:: Provided data ::

(** * Tic-Tac-Toe on an N x N grid: the engine of [js/tictactoe.js]

    A shallow embedding of the game's global state and of the functions that
    read and write it ([initTicTacToe], [resetGame], [drop], [takeTurn],
    [updateVictoryConditions], [endTurn]), followed by the invariants of the
    states a page can reach and the properties of the specification. *)

From stdpp Require Import gmap strings list fin_maps pretty.
From Stdlib Require Import ZArith Lia.

Local Open Scope Z_scope.

(** ** Values *)

(** The numbers the program stores in [lineSums]: integers, and the [NaN]
    that [undefined + player] evaluates to. *)
Inductive num : Type :=
  | Num (z : Z)
  | NaN.

(** [a[i] + p] where [a[i]] may be a missing property ([undefined]). *)
Definition js_add (v : option num) (p : Z) : num :=
  match v with
  | Some (Num z) => Num (z + p)
  | _ => NaN
  end.

(** [Math.abs(a[i]) === n]; false on [NaN] and on [undefined]. *)
Definition abs_is (v : option num) (n : Z) : bool :=
  match v with
  | Some (Num z) => Z.abs z =? n
  | _ => false
  end.

(** Player properties. *)
Definition PLAYER_ONE : Z := 1.
Definition PLAYER_TWO : Z := -1.
Definition PLAYER_ONE_NAME : string := "Player 1".
Definition PLAYER_TWO_NAME : string := "Player 2".

(** The two draggable control images built by [createGameControls]; [drag]
    stores the id of the dragged one in the event's data transfer. *)
Inductive PieceId : Type :=
  | player_1
  | player_2.

Global Instance PieceId_eq_dec : EqDecision PieceId.
Proof. solve_decision. Defined.

Definition id_text (p : PieceId) : string :=
  match p with
  | player_1 => "player-1"
  | player_2 => "player-2"
  end.

(** ** The page *)

(** A board square: a [div] with its two coordinate attributes, its class
    name and the piece images appended to it. *)
Record Square : Type := mkSquare {
  data_x : Z;
  data_y : Z;
  className : string;
  childNodes : list PieceId
}.

(** What a drop can land on: the [i]-th square of the board, or a piece
    image lying inside a square (the event then bubbles to the square's
    listener with the image as its target). *)
Inductive Element : Type :=
  | Div (i : nat) (sq : Square)
  | Img.

Definition tagName (object : Element) : string :=
  match object with
  | Div _ _ => "DIV"
  | Img => "IMG"
  end.

Definition children (object : Element) : list PieceId :=
  match object with
  | Div _ sq => childNodes sq
  | Img => []
  end.

(** The globals of the script. [lineSums] is a JavaScript array: a property
    map keyed by index, where reading a missing index yields [undefined] and
    writing any index creates it. *)
Record State : Type := mkState {
  GRID_SIZE : Z;
  NUMBER_OF_SQUARES : Z;
  squares : list Square;
  lineSums : gmap Z num;
  message : string;
  gameOver : bool;
  victoryFlag : bool;
  currentPlayer : Z;
  turnCount : Z
}.

Definition set_message (m : string) (s : State) : State :=
  mkState (GRID_SIZE s) (NUMBER_OF_SQUARES s) (squares s) (lineSums s) m
          (gameOver s) (victoryFlag s) (currentPlayer s) (turnCount s).

Definition set_squares (sqs : list Square) (s : State) : State :=
  mkState (GRID_SIZE s) (NUMBER_OF_SQUARES s) sqs (lineSums s) (message s)
          (gameOver s) (victoryFlag s) (currentPlayer s) (turnCount s).

Definition set_victory (ls : gmap Z num) (v : bool) (s : State) : State :=
  mkState (GRID_SIZE s) (NUMBER_OF_SQUARES s) (squares s) ls (message s)
          (gameOver s) v (currentPlayer s) (turnCount s).

(** ** The functions of the script *)

Definition getPlayerName (player : Z) : string :=
  if player =? PLAYER_ONE then PLAYER_ONE_NAME else PLAYER_TWO_NAME.

Definition isOccupied (object : Element) : bool :=
  String.eqb (tagName object) "IMG" || (0 <? length (children object))%nat.

(** [lineSums[i] += player]. *)
Definition add_at (i player : Z) (ls : gmap Z num) : gmap Z num :=
  <[i := js_add (ls !! i) player]> ls.

Definition updateVictoryConditions (x y player : Z) (s : State) : State :=
  let n := GRID_SIZE s in
  let ls1 := add_at x player (lineSums s) in
  let ls2 := add_at (n + y) player ls1 in
  let v2 := abs_is (ls2 !! x) n || abs_is (ls2 !! (n + y)) n in
  let '(ls3, v3) :=
    if negb v2 && (x =? y)
    then let ls := add_at (n * 2) player ls2 in (ls, abs_is (ls !! (n * 2)) n)
    else (ls2, v2) in
  let '(ls4, v4) :=
    if negb v3 && (Z.abs (x - (n - 1)) =? y)
    then let ls := add_at (n * 2 + 1) player ls3 in
         (ls, abs_is (ls !! (n * 2 + 1)) n)
    else (ls3, v3) in
  set_victory ls4 v4 s.

(** [takeTurn] on a drop of the control image [text] onto the [i]-th square
    [sq]: the coordinates are read from the square's attributes, a copy of
    the image is appended to the square and the image's id to its class. *)
Definition takeTurn (i : nat) (sq : Square) (text : PieceId) (s : State) : State :=
  let x := data_x sq in
  let y := data_y sq in
  let piece := if String.eqb (id_text text) "player-1" then PLAYER_ONE else PLAYER_TWO in
  let sq' := mkSquare (data_x sq) (data_y sq)
                      (className sq +:+ " " +:+ id_text text)
                      (childNodes sq ++ [text]) in
  updateVictoryConditions x y piece (set_squares (<[i := sq']> (squares s)) s).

:::

Repeat exactly the lines above, starting with the first line of the records and finishing with the line holding "Inductive PieceId : Type". Add no other line.

** Written solution **
(** * Tic-Tac-Toe on an N x N grid: the engine of [js/tictactoe.js]

    A shallow embedding of the game's global state and of the functions that
    read and write it ([initTicTacToe], [resetGame], [drop], [takeTurn],
    [updateVictoryConditions], [endTurn]), followed by the invariants of the
    states a page can reach and the properties of the specification. *)

From stdpp Require Import gmap strings list fin_maps pretty.
From Stdlib Require Import ZArith Lia.

Local Open Scope Z_scope.

(** ** Values *)

(** The numbers the program stores in [lineSums]: integers, and the [NaN]
    that [undefined + player] evaluates to. *)
Inductive num : Type :=
  | Num (z : Z)
  | NaN.

(** [a[i] + p] where [a[i]] may be a missing property ([undefined]). *)
Definition js_add (v : option num) (p : Z) : num :=
  match v with
  | Some (Num z) => Num (z + p)
  | _ => NaN
  end.

(** [Math.abs(a[i]) === n]; false on [NaN] and on [undefined]. *)
Definition abs_is (v : option num) (n : Z) : bool :=
  match v with
  | Some (Num z) => Z.abs z =? n
  | _ => false
  end.

(** Player properties. *)
Definition PLAYER_ONE : Z := 1.
Definition PLAYER_TWO : Z := -1.
Definition PLAYER_ONE_NAME : string := "Player 1".
Definition PLAYER_TWO_NAME : string := "Player 2".

(** The two draggable control images built by [createGameControls]; [drag]
    stores the id of the dragged one in the event's data transfer. *)
Inductive PieceId : Type :=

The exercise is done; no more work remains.